Au petit matin du 19 mai 2022, le détachement militaire de Tambarga a été la cible d’une attaque terroriste. 11 soldats tombés et 20 blessés. Si les terroristes peuvent pénétrer dans le village, attaquer et incendier le camp militaire et repartir dans la nature, que seront la vie de nos parents estimés en son temps à 600 habitants sans armes? Le jour de l’attaque, l’hélico ayant apporté le renfort à Madjoari est revenue avec 30 habitants de Madjoari à Fada. C’était le début de l’évacuation

La suite, je vous épargne des témoignages que nous avons recueilli avec les parents évacués. Depuis trois jours sur instructions ou conseils, nos populations ont pris les routes de Nadiagou pour les uns et Diapaga, Namounou pour les autres. Des destinations qui ne seront jamais atteintes pour la plus part. Selon certains rescapés, les populations dans leur fuite sont tombés sur les HANI à Singou. Seulement les personnes âgées et les femmes ont été épargnées. Les hommes ont subi la colère des HANI. Environ 50 personnes seraient tuées.

Au même moment sur l’axe Tambarga-Namounou, un autre groupe faisait face aux HANI. Dans leur fuite un frère a été mordu par un serpent. Transporté au CMA de Diapaga, il est malheureusement décédé hier.

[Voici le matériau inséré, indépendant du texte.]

(** The balance after one net movement. *)
Definition apply_delta (asset_ : Address) (balance : N) (item : (N * N) * NetDelta) :
    outcome ChainError N :=
  let '((block, index), delta) := item in
  if outflow delta <=? inflow delta then Ok (balance + (inflow delta - outflow delta))
  else
    let decrease := outflow delta - inflow delta in
    _ ← bail_if (balance <? decrease) (ReplayUnderflow asset_ block index);
    Ok (balance - decrease).

(** One iteration of the loop of [apply_deltas]: the minimum moves only when
    the balance decreases. *)
Definition apply_deltas_step (asset_ : Address) (st : N * N) (item : (N * N) * NetDelta) :
    outcome ChainError (N * N) :=
  let '(minimum, balance) := st in
  balance' ← apply_delta asset_ balance item;
  Ok (if outflow item.2 <=? inflow item.2 then (minimum, balance')
      else (if balance' <? minimum then balance' else minimum, balance')).
Definition apply_deltas (asset_ : Address) (balance : N) (deltas : Deltas) :
    outcome ChainError (N * N) :=
  fold_m (apply_deltas_step asset_) (balance, balance) (btree_iter deltas).

Section Topics.
Context `{HexCrate, AbiCodec}.

Definition topic_hash (value : Hash) : Value := VString (hash_hex value).
Definition uint_topic (value : N) (field : string) : outcome ChainError Value :=
  word ← big_to_u256 value field;
  Ok (VString ("0x" +:+ hex_encode (be_bytes 32 word))).
Definition address_topic (value : Address) : Value :=
  VString ("0x" +:+ hex_encode (replicate 12 x00 ++ array_val value)).

(** [topics.map(B256::from_str).collect()]: the first failing topic's error. *)
Fixpoint parse_topics (topics : list string) : string + list Hash :=
  match topics with
  | [] => inr []
  | topic :: topics =>
      match b256_from_str topic with
      | inl error => inl error
      | inr h => match parse_topics topics with inl error => inl error | inr hs => inr (h :: hs) end
      end
  end.

Definition decode_event (e : SolEvent) (log : RpcLog) : outcome ChainError (event_data e) :=
  let failed message :=
    EventDecode (event_signature e) (log_block_number log) (log_log_index log) message in
  match parse_topics (log_topics log) with
  | inl message => Err (failed message)
  | inr topics =>
      let text := trim_start_matches "0x" (log_data log) in
      match hex_decode text with
      | None => Err (failed (hex_decode_error text))
      | Some data =>
          match decode_raw_log_validate e topics data with
          | inl message => Err (failed message)
          | inr event => Ok event
          end
      end
  end.
End Topics.

Section History.
Context `{HexCrate, AbiCodec} {W : Type} `{!RpcIface W}.

Definition chain_logs (filter : LogFilter) (from_block to_block max_range result_cap : N) :
    io W ChainError (list RpcLog * LogMetrics) :=
  map_err_io ChainRpc (get_logs_chunked filter from_block to_block max_range result_cap).

(** *** Claim events *)

Definition registration_event (log : RpcLog) (decoded : ClaimRegisteredData) : ClaimEvent :=
  {| ev_kind := Register; ev_claim_id := u256_to_big (cr_claimId decoded);
     ev_user := cr_user decoded; ev_amount := cr_insuredTokenAmount decoded;
     ev_score_to_spend := u256_to_big (cr_scoreToSpend decoded);
     ev_booster_amount := u256_to_big (cr_boosterAmount decoded);
     ev_block_number := log_block_number log; ev_log_index := log_log_index log |}.
Definition cancellation_event (log : RpcLog) (decoded : ClaimCancelledData) : ClaimEvent :=
  {| ev_kind := Cancel; ev_claim_id := u256_to_big (cc_claimId decoded);
     ev_user := cc_user decoded; ev_amount := 0; ev_score_to_spend := 0; ev_booster_amount := 0;
     ev_block_number := log_block_number log; ev_log_index := log_log_index log |}.

(** Bodies of the two loops over the logs. *)
Definition accept_registration (st : gset N * list ClaimEvent) (log : RpcLog) :
    outcome ChainError (gset N * list ClaimEvent) :=
  let '(claim_ids, events) := st in
  decoded ← decode_event ClaimRegistered log;
  let event := registration_event log decoded in
  Ok ({[ev_claim_id event]} ∪ claim_ids, events ++ [event]).
Definition accept_cancellation (claim_ids : gset N) (events : list ClaimEvent) (log : RpcLog) :
    outcome ChainError (list ClaimEvent) :=
  decoded ← decode_event ClaimCancelled log;
  let event := cancellation_event log decoded in
  Ok (if bool_decide (ev_claim_id event ∈ claim_ids) then events ++ [event] else events).

Definition read_input_events (defi_insurance : Address) (incident_id from_block to_block : N)
    (max_range result_cap : N) : io W ChainError (list ClaimEvent * LogMetrics) :=
  incident_topic ← lift (uint_topic incident_id "incidentId");
  let registration_filter := mkLogFilter (address_to_string defi_insurance)
    [topic_hash (event_signature_hash ClaimRegistered); VNull; incident_topic] in
  '(registration_logs, registration_metrics) ←
    chain_logs registration_filter from_block to_block max_range result_cap;
  '(claim_ids, events) ← lift (fold_m accept_registration (∅, []) registration_logs);
  let cancellation_filter := mkLogFilter (address_to_string defi_insurance)
    [topic_hash (event_signature_hash ClaimCancelled)] in
  '(cancellation_logs, cancellation_metrics) ←
    chain_logs cancellation_filter from_block to_block max_range result_cap;
  events ← lift (fold_m (accept_cancellation claim_ids) events cancellation_logs);
  mret (sort_by_key (fun event => (ev_block_number event, ev_log_index event)) events,
        merge_log_metrics registration_metrics cancellation_metrics).

(** *** ERC-20 transfers *)

Definition transfer_of (log : RpcLog) : outcome ChainError TokenTransfer :=
  event ← decode_event Transfer log;
  Ok (mkTokenTransfer (tr_from event) (tr_to event) (u256_to_big (tr_value event))
        (log_block_number log) (log_log_index log)).

(** [unique.insert(key, log)] with its check of a previous log. *)
Definition insert_unique (unique : gmap (N * N) RpcLog) (log : RpcLog) :
    outcome ChainError (gmap (N * N) RpcLog) :=
  let key := (log_block_number log, log_log_index log) in
  _ ← bail_if (match unique !! key with
               | Some previous => negb (bool_decide (previous = log))
               | None => false
               end)
        (InvalidConfiguration ("conflicting duplicate transfer log at " +:+ to_decimal key.1 +:+
           ":" +:+ to_decimal key.2));
  Ok (<[key := log]> unique).

(** One batch of at most 64 accounts; [try_join!] runs the two queries, here
    one after the other. *)
Definition transfer_batch (token : Address) (from_block to_block max_range result_cap : N)
    (st : gmap (N * N) RpcLog * LogMetrics) (batch : list Value) :
    io W ChainError (gmap (N * N) RpcLog * LogMetrics) :=
  let '(unique, metrics) := st in
  let options := VArray batch in
  let transfer := topic_hash (event_signature_hash Transfer) in
  '(outgoing, outgoing_metrics) ← chain_logs
    (mkLogFilter (address_to_string token) [transfer; options])
    from_block to_block max_range result_cap;
  '(incoming, incoming_metrics) ← chain_logs
    (mkLogFilter (address_to_string token) [transfer; VNull; options])
    from_block to_block max_range result_cap;
  let metrics := merge_log_metrics (merge_log_metrics metrics outgoing_metrics) incoming_metrics in
  unique ← lift (fold_m insert_unique unique outgoing);
  unique ← lift (fold_m insert_unique unique incoming);
  mret (unique, metrics).

Definition erc20_transfers_for_accounts (token : Address) (accounts : gset Address)
    (from_block to_block max_range result_cap : N) :
    io W ChainError (list TokenTransfer * LogMetrics) :=
  if (to_block <? from_block) || bool_decide (accounts = ∅) then mret ([], default_log_metrics)
  else
    let account_topics := map address_topic (btree_set_iter accounts) in
    '(unique, metrics) ← fold_m (transfer_batch token from_block to_block max_range result_cap)
                           (∅, default_log_metrics) (chunks 64 account_topics);
    transfers ← lift (mapM (fun '(_, log) => transfer_of log) (btree_iter unique));
    mret (transfers, metrics).

Definition erc20_transfers (token : Address) (from_block to_block max_range result_cap : N) :
    io W ChainError (list TokenTransfer * LogMetrics) :=
  if to_block <? from_block then mret ([], default_log_metrics)
  else
    let filter := mkLogFilter (address_to_string token)
      [topic_hash (event_signature_hash Transfer)] in
    '(logs, metrics) ← chain_logs filter from_block to_block max_range result_cap;
    transfers ← lift (mapM transfer_of logs);
    mret (sort_by_key (fun transfer => (tt_block_number transfer, tt_log_index transfer)) transfers,
          metrics).
End History.

(* ------------------------------------------------------------------ *)
(** ** Minimum balances over a range *)

Section Balances.
Context `{HexCrate, AbiCodec} {W : Type} `{!RpcIface W}.

(** The nested entry of one account's deltas. *)
Definition account_flow (account : Address) (position : N * N) (value : N) (is_inflow : bool)
    (deltas : gmap Address Deltas) : gmap Address Deltas :=
  btree_entry ∅ (btree_entry default_net_delta (add_flow value is_inflow) position) account deltas.

Definition record_transfer (accounts : gset Address) (deltas : gmap Address Deltas)
    (transfer : TokenTransfer) : gmap Address Deltas :=
  let position := (tt_block_number transfer, tt_log_index transfer) in
  let deltas := if bool_decide (tt_from transfer ∈ accounts)
    then account_flow (tt_from transfer) position (tt_value transfer) false deltas else deltas in
  if bool_decide (tt_to transfer ∈ accounts)
  then account_flow (tt_to transfer) position (tt_value transfer) true deltas else deltas.

Definition read_starting_balance (token : Address) (from_block : N) (balances : gmap Address N)
    (account : Address) : io W ChainError (gmap Address N) :=
  balance ← balance_of_at token account from_block;
  mret (<[account := balance]> balances).

(** [balanceOf] at the end of the range must confirm the replay. *)
Definition confirm_balance (asset_ : Address) (replayed actual block : N) :
    outcome ChainError unit :=
  bail_if (negb (actual =? replayed)) (BalanceReplayMismatch asset_ replayed actual block).

Definition account_minimum (token : Address) (to_block : N) (account_deltas : gmap Address Deltas)
    (minimums : gmap Address N) (entry : Address * N) : io W ChainError (gmap Address N) :=
  let '(account, starting_balance) := entry in
  let deltas := default ∅ (account_deltas !! account) in
  '(minimum, replayed) ← lift (apply_deltas token starting_balance deltas);
  actual ← balance_of_at token account to_block;
  _ ← lift (confirm_balance token replayed actual to_block);
  mret (<[account := minimum]> minimums).

Definition min_balances_over (token : Address) (accounts : gset Address)
    (from_block to_block max_range result_cap : N) :
    io W ChainError (gmap Address N * LogMetrics) :=
  starting_balances ← fold_m (read_starting_balance token from_block) ∅ (btree_set_iter accounts);
  if to_block <=? from_block then mret (starting_balances, default_log_metrics)
  else
    '(transfers, metrics) ← erc20_transfers_for_accounts token accounts (u64_add from_block 1)
                              to_block max_range result_cap;
    let account_deltas := fold_left (record_transfer accounts) transfers ∅ in
    minimums ← fold_m (account_minimum token to_block account_deltas) ∅
                 (btree_iter starting_balances);
    mret (minimums, metrics).

Definition min_balance_over (token account : Address)
    (from_block to_block max_range result_cap : N) : io W ChainError (N * LogMetrics) :=
  '(minimums, metrics) ← min_balances_over token {[account]} from_block to_block max_range
                           result_cap;
  minimum ← lift (ok_or (minimums !! account)
                    (InvalidConfiguration "missing replayed account minimum"));
  mret (minimum, metrics).

Definition values_for_id (ids values : list N) (wanted : N) : outcome ChainError N :=
  _ ← bail_if (negb (Nat.eqb (length ids) (length values))) BatchLengthMismatch;
  Ok (fold_left (fun sum '(_, value) => sum + u256_to_big value)
        (List.filter (fun '(id, _) => id =? wanted) (zip ids values)) 0).

(** The value one log moves of the wanted id. *)
Definition erc1155_value (wanted : N) (batch : bool) (log : RpcLog) : outcome ChainError N :=
  if batch then
    event ← decode_event TransferBatch log;
    values_for_id (tb_ids event) (tb_values event) wanted
  else
    event ← decode_event TransferSingle log;
    Ok (if ts_id event =? wanted then u256_to_big (ts_value event) else 0).
Definition bulk_token (as_of_block : N) (tracked_accounts : gset Address)
    (max_range result_cap : N) (loop : TokenLoop) (scored : ScoredToken) :
    io W CheckpointError TokenLoop :=
  let token_address := st_token scored in
  let disappeared := "bulk token " +:+ address_to_string token_address +:+ " disappeared" in
  _ ← lift (map_err core (validate_rates (st_rates scored)));
  if bool_decide (token_address ∈ tl_indexed_tokens loop) then
    stored ← lift (find_token (tl_state loop) token_address disappeared);
    _ ← lift (bail_if (negb (tk_decimals stored =? st_decimals scored) ||
                       negb (bool_decide (tk_rates stored = st_rates scored)))
          (CpInvalid ("conflicting duplicate scored-token configuration for " +:+
             address_to_string token_address)));
    mret loop
  else
    scoring_start ← lift (ok_or (first_contributing_block scored as_of_block)
      (CpInvalid ("bulk token " +:+ address_to_string token_address +:+
         " has no contributing rate segment")));
    accounts ← fold_m (read_initial_account token_address scoring_start) ∅
                 (btree_set_iter tracked_accounts);
    let initial := mkTokenState (st_decimals scored) scoring_start ZERO_HASH_TEXT (st_rates scored)
                     accounts in
    '(token, count, metrics) ← advance_token scored initial as_of_block max_range result_cap
                                 (Some tracked_accounts);
    mret (mkTokenLoop
      (set_tokens (<[token_address := token]> (cs_tokens (tl_state loop))) (tl_state loop))
      (saturating_add (tl_indexed_transfers loop) count)
      (merge_metrics (tl_log_metrics loop) metrics)
      ({[token_address]} ∪ tl_indexed_tokens loop)).

Definition confirm_account (token_address : Address) (token : TokenState) (as_of_block : N)
    (_ : unit) (user : Address) : io W CheckpointError unit :=
  let indexed := balance (account_of token user) in
  actual ← chain_io (balance_of_at token_address user as_of_block);
  lift (bail_if (negb (actual =? indexed))
          (unsupported_balance token_address user indexed actual as_of_block)).
Definition confirm_token (state : CheckpointState) (tracked_accounts : gset Address)
    (as_of_block : N) (_ : unit) (token_address : Address) : io W CheckpointError unit :=
  token ← lift (find_token state token_address
                  ("missing token " +:+ address_to_string token_address));
  fold_m (confirm_account token_address token as_of_block) tt (btree_set_iter tracked_accounts).
Lemma slices_wf fuel scored : ∀ slice_from token n m w token' n' m' w',
  slice_from ≤ as_of + 1 → 0 < max_range → accounts_wf as_of (st_rates scored) token →
  replay_slices (W := W) fuel scored as_of max_range result_cap None slice_from token n m w
    = (Ok (token', n', m'), w') → accounts_wf as_of (st_rates scored) token'.
Proof.
  induction fuel as [|fuel IH]; intros from token n m w token' n' m' w' Hf Hmr Hwf; cbn [replay_slices];
    destruct (N.leb_spec from as_of) as [Hle|Hgt]; [done|by intros [[= <- _ _] _]%io_ret_ok| |
      by intros [[= <- _ _] _]%io_ret_ok].
  intros ([trs sm] & w1 & Hs & (token1 & w2 & [Hrep ->]%lift_ok & Hrest)%io_bind_ok)%io_bind_ok.
  unfold saturating_add in Hs, Hrest. set (to := N.min (N.min (from + (max_range - 1)) u64_max) as_of) in *.
  apply slice_transfers_ok in Hs as [_ Hrange]; [|lia..].
  eapply IH; [| | |exact Hrest]; [lia|done|].
  refine (fold_m_inv_in _ (fun _ tok => accounts_wf as_of (st_rates scored) tok) trs _ _ _ Hwf Hrep).
  intros _ tr tok tok' Hin Ht. apply replay_transfer_wf; [|done]. destruct (Hrange tr Hin). lia.
Qed.

Definition rates_u64 (scored : ScoredToken) : Prop :=
  ∀ r, r ∈ st_rates scored → rp_from_block r ≤ u64_max.

Lemma advance_token_wf scored token w token' n m w' :
  rates_u64 scored → ascending (st_rates scored) →
  token_wf token → accounts_wf (tk_cursor_block token) (st_rates scored) token →
  advance_token (W := W) scored token as_of max_range result_cap None w = (Ok (token', n, m), w') →
  token_wf token'.
Proof.
  intros Hru Hasc Hwf Hacc (? & w1 & [Hlt%bail_if_ok%N.ltb_ge ->]%lift_ok & Hadv)%io_bind_ok.
  destruct (N.eqb_spec as_of (tk_cursor_block token)) as [E|Hne].
  { by apply io_ret_ok in Hadv as [[= <- _ _] _]. }
  apply io_bind_ok in Hadv as (? & w2 & [Hmr%bail_if_ok%N.eqb_neq ->]%lift_ok & Hadv).
  apply io_bind_ok in Hadv as ([[tok1 n1] m1] & w3 & Hs & Hadv).
  apply io_bind_ok in Hadv as (blk & w4 & Hb%map_err_io_ok & [[= <- _ _] _]%io_ret_ok).
  rewrite u64_add_small in Hs by (unfold u64_max, u64_modulus in *; lia).
  apply slices_wf in Hs; [|lia..|by eapply accounts_wf_mono; [..|exact Hacc]].
  apply block_by_number_hash in Hb. split; [cbn; lia|]. split; [exact Hb|]. cbn [tk_cursor_block].
  split; [lia|]. split; [exact Hru|]. split; [exact Hasc|]. exact Hs.
Qed.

Hier, nous avons appris que 78 personnes ont pu rejoindre Fada. Quelques-uns restent encore pour faire de Tambarga, donc la commune de Madjoari sans habitants. Pendant combien de temps les militaires vont rester là-bas? Pour faire quoi? Posons-nous cette question!

Alors où était cette stratégie d’évacuation quand les habitants manquaient de minimum pour se nourrir au point de rencontrer la mort en allant chercher des mangues? Que dire des vivres qui étaient stockés au camp en attente d’être convoyés vers Madjoari? Même le préfet de Madjoari n’a pas fait mieux en détenant 2 500 000F destinés aux PDI de la commune (dont des partenaires de la région de l’Est) pendant que la nécessité des vivres était imminente.

Après Madjoari, à qui le tour? Nadiagou? Pama ou Kompienga?

Paix aux âmes des disparus. Prompt rétablissement aux blessés. Puisse le Tout Puissant toucher les cœurs des hommes sans foi ni loi afin qu’ils libèrent les otages. Puisse t-Il toucher les cœurs de nos dirigeants afin qu’ils se réveillent pour faire face à l’ennemi commun.